The latest developments have had a bit of a dampening effect on stocks, and has driven more worried money into bonds (and even back into some emerging markets). Yet considering that influential voices are babbling about the risks of another global meltdown, investors seem remarkably sanguine, which may well be the best response. After all, we’ve been down this worry road before. As Bundesbank chief Jens Weidmann put it during the IMF-World Bank gathering in Tokyo last week: “The world economy is in a difficult state, but there is no reason for painting a black picture.”
But what if those bickering and thumb-twiddling politicos manage to steer us right off the cliff, fiscal or otherwise? It’s certainly not inconceivable, given their less-than-impressive performance to date. To put together an investors’ survival guide that doesn’t require moving to a remote cave to wait out the storms, I turned to Vitaliy Katsenelson, a veteran value hunter who has written perceptively about how to survive in tough markets for years.
“[I]t is easy to get depressed about the global economy,” Mr.

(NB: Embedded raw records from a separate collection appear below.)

(* ===== verification/Store.v ===== *)
(** * The inbox database and its event mirror

    The tables [InboxStore] owns ([services/inbox_store.rs], schema in
    [migrate] there and in [services/guidance_queue.rs]) and the best-effort
    mirror of every state change into the event log
    ([services/state_mirror.rs]).  The wall clock ([now_epoch_secs]) and the
    random identifiers ([Uuid::new_v4]) are arguments of the operations that
    read them.  An operation takes a store and returns the new store with its
    result; a transaction that ends in an error is rolled back, so the store
    of an [Err] result is the initial one. *)

From S2P Require Import Prelude RustStr JsonValue SqlTable GuidanceTypes.
Local Open Scope string_scope.

(** A row of [messages]. *)
Record InboxMessageRecord := {
  msg_id : Z;
  msg_from_agent : string;
  msg_to_agent : string;
  msg_content : string;
  msg_summary : option string;
  msg_created_at : Z;
  msg_notified_at : option Z;
  msg_read_at : option Z
}.

(** A row of [agent_inbox_meta]. *)
Record InboxMeta := {
  meta_agent_id : string;
  meta_last_check_inbox_at : option Z;
  meta_last_poke_at : option Z;
  meta_last_poke_message_id : option Z;
  meta_poke_backoff_secs : option Z
}.

(** A row of [guidance_batches].  The [CHECK] constraints on [queue_class]
    and [state] make the enumerations exact images of the stored text. *)
Record BatchRow := {
  row_batch_id : string;
  row_agent_id : string;
  row_queue_class : QueueClass;
  row_queue_seq : Z;
  row_state : GuidanceState;
  row_created_at : Z;
  row_available_at : Z;
  row_lease_owner : option string;
  row_lease_expires_at : option Z;
  row_attempt_count : Z;
  row_accepted_at : option Z;
  row_terminal_at : option Z;
  row_terminal_reason : option string;
  row_identity : GuidanceIdentity;
  row_source_message_id : option Z;
  row_idempotency_key : option string
}.

(** A row of [guidance_items]; [injection_options] is JSON text. *)
Record ItemRow := {
  irow_batch_id : string;
  irow_position : Z;
  irow_item_id : string;
  irow_from_agent : string;
  irow_content : string;
  irow_summary : option string;
  irow_injection_options : string
}.

(** The fields of a ledger event the guidance code writes and reads. *)
Record LedgerEvent := { le_event_type : string; le_data : json }.

(** [db_path] is the list of its path components. *)
Record InboxStore := {
  db_path : list string;
  messages : list InboxMessageRecord;
  agent_inbox_meta : list InboxMeta;
  guidance_batches : list BatchRow;
  guidance_items : list ItemRow;
  ledger : list LedgerEvent
}.

Definition set_messages (s : InboxStore) t := {|
  db_path := db_path s; messages := t; agent_inbox_meta := agent_inbox_meta s;
  guidance_batches := guidance_batches s; guidance_items := guidance_items s;
  ledger := ledger s |}.
Definition set_meta (s : InboxStore) t := {|
  db_path := db_path s; messages := messages s; agent_inbox_meta := t;
  guidance_batches := guidance_batches s; guidance_items := guidance_items s;
  ledger := ledger s |}.
Definition set_batches (s : InboxStore) t := {|
  db_path := db_path s; messages := messages s; agent_inbox_meta := agent_inbox_meta s;
  guidance_batches := t; guidance_items := guidance_items s; ledger := ledger s |}.
Definition set_items (s : InboxStore) t := {|
  db_path := db_path s; messages := messages s; agent_inbox_meta := agent_inbox_meta s;
  guidance_batches := guidance_batches s; guidance_items := t; ledger := ledger s |}.
Definition set_ledger (s : InboxStore) t := {|
  db_path := db_path s; messages := messages s; agent_inbox_meta := agent_inbox_meta s;
  guidance_batches := guidance_batches s; guidance_items := guidance_items s;
  ledger := t |}.

(** A store with empty tables, as [open_path] leaves a new database. *)
Definition empty_store (path : list string) : InboxStore := {|
  db_path := path; messages := []; agent_inbox_meta := [];
  guidance_batches := []; guidance_items := []; ledger := [] |}.

(** ** Recipient keys *)

(** The last dot-segment of a branch-qualified name. *)
Definition normalize_agent_id (agent_id : string) : string :=
  match rsplit_once "." agent_id with
  | Some (_, bare) => if str_is_empty bare then agent_id else bare
  | None => agent_id
  end.

(** ** The event mirror *)

(** Whether [EventLog::open] and [EventLog::append] succeed is decided by the
    file system: a parameter. *)
Class EventSink := { sink_accepts : list LedgerEvent -> LedgerEvent -> bool }.

(** [Path::parent] and [Path::file_name] on a component list. *)
Definition path_parent (p : list string) : option (list string) :=
  match p with [] => None | _ => Some (removelast p) end.
Definition path_file_name (p : list string) : option string := last p.

(** The mirror only writes beside a database kept in a [.exo] directory. *)
Definition mirror_enabled (s : InboxStore) : bool :=
  match path_parent (db_path s) with
  | Some exo_dir =>
      match path_file_name exo_dir with
      | Some name => String.eqb name ".exo"
      | None => false
      end
  | None => false
  end.

Definition append_state_change `{EventSink} (event_type : string) (data : json)
    (s : InboxStore) : InboxStore :=
  if mirror_enabled s then
    let event := {| le_event_type := event_type; le_data := data |} in
    if sink_accepts (ledger s) event then set_ledger s (ledger s ++ [event])%list else s
  else s.

(** ** Lemmas *)

Lemma normalize_agent_id_bare a :
  str_contains "." a = false -> normalize_agent_id a = a.
Proof. intros H%rsplit_once_None. unfold normalize_agent_id. by rewrite H. Qed.

(** A normalised key is a fixed point. *)
Lemma normalize_agent_id_idem a :
  normalize_agent_id (normalize_agent_id a) = normalize_agent_id a.
Proof.
  unfold normalize_agent_id at 2 3.
  destruct (rsplit_once "." a) as [[l r]|] eqn:E.
  - destruct (str_is_empty r) eqn:Er.
    + unfold normalize_agent_id. by rewrite E, Er.
    + apply rsplit_once_Some in E as [_ Hr]. by apply normalize_agent_id_bare.
  - apply normalize_agent_id_bare. by apply rsplit_once_None.
Qed.

Section Mirror.
Context `{EventSink}.
Implicit Types (s : InboxStore).

(** The mirror writes no table. *)
Lemma append_messages t d s : messages (append_state_change t d s) = messages s.
Proof. unfold append_state_change. by repeat case_match. Qed.
Lemma append_meta t d s :
  agent_inbox_meta (append_state_change t d s) = agent_inbox_meta s.
Proof. unfold append_state_change. by repeat case_match. Qed.
Lemma append_batches t d s :
  guidance_batches (append_state_change t d s) = guidance_batches s.
Proof. unfold append_state_change. by repeat case_match. Qed.
Lemma append_items t d s :
  guidance_items (append_state_change t d s) = guidance_items s.
Proof. unfold append_state_change. by repeat case_match. Qed.
Lemma append_db_path t d s : db_path (append_state_change t d s) = db_path s.
Proof. unfold append_state_change. by repeat case_match. Qed.

(** What it appends when the log accepts every event. *)
Lemma append_ledger t d s :
  mirror_enabled s = true -> (forall l e, sink_accepts l e = true) ->
  ledger (append_state_change t d s)
  = (ledger s ++ [{| le_event_type := t; le_data := d |}])%list.
Proof. unfold append_state_change. by intros -> ->. Qed.

Lemma append_mirror_enabled t d s :
  mirror_enabled (append_state_change t d s) = mirror_enabled s.
Proof. unfold mirror_enabled. by rewrite append_db_path. Qed.
End Mirror.

Create Rewrite HintDb store.
#[export] Hint Rewrite @append_messages @append_meta @append_batches @append_items
  @append_db_path @append_mirror_enabled : store.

Katsenelson wrote in a recent missive. “Europe is on the verge of disintegration; China risks a hard crash landing; Japan is a prick away from its debt bubble bursting; and emerging economies are too linked to China. “For all its problems, the U.S. remains the least-spoiled banana in the whole rotten fruit basket.”
For all that, he remains confident that a careful investor can find more than enough shelter in the market to wait out approaching storms. “There are always bad things going on somewhere,” says the chief investment officer at Denver-based money manager Investment Management Associates and author of The Little Book of Sideways Markets. “As long we have [functioning] capitalism in general, we can survive and prosper.”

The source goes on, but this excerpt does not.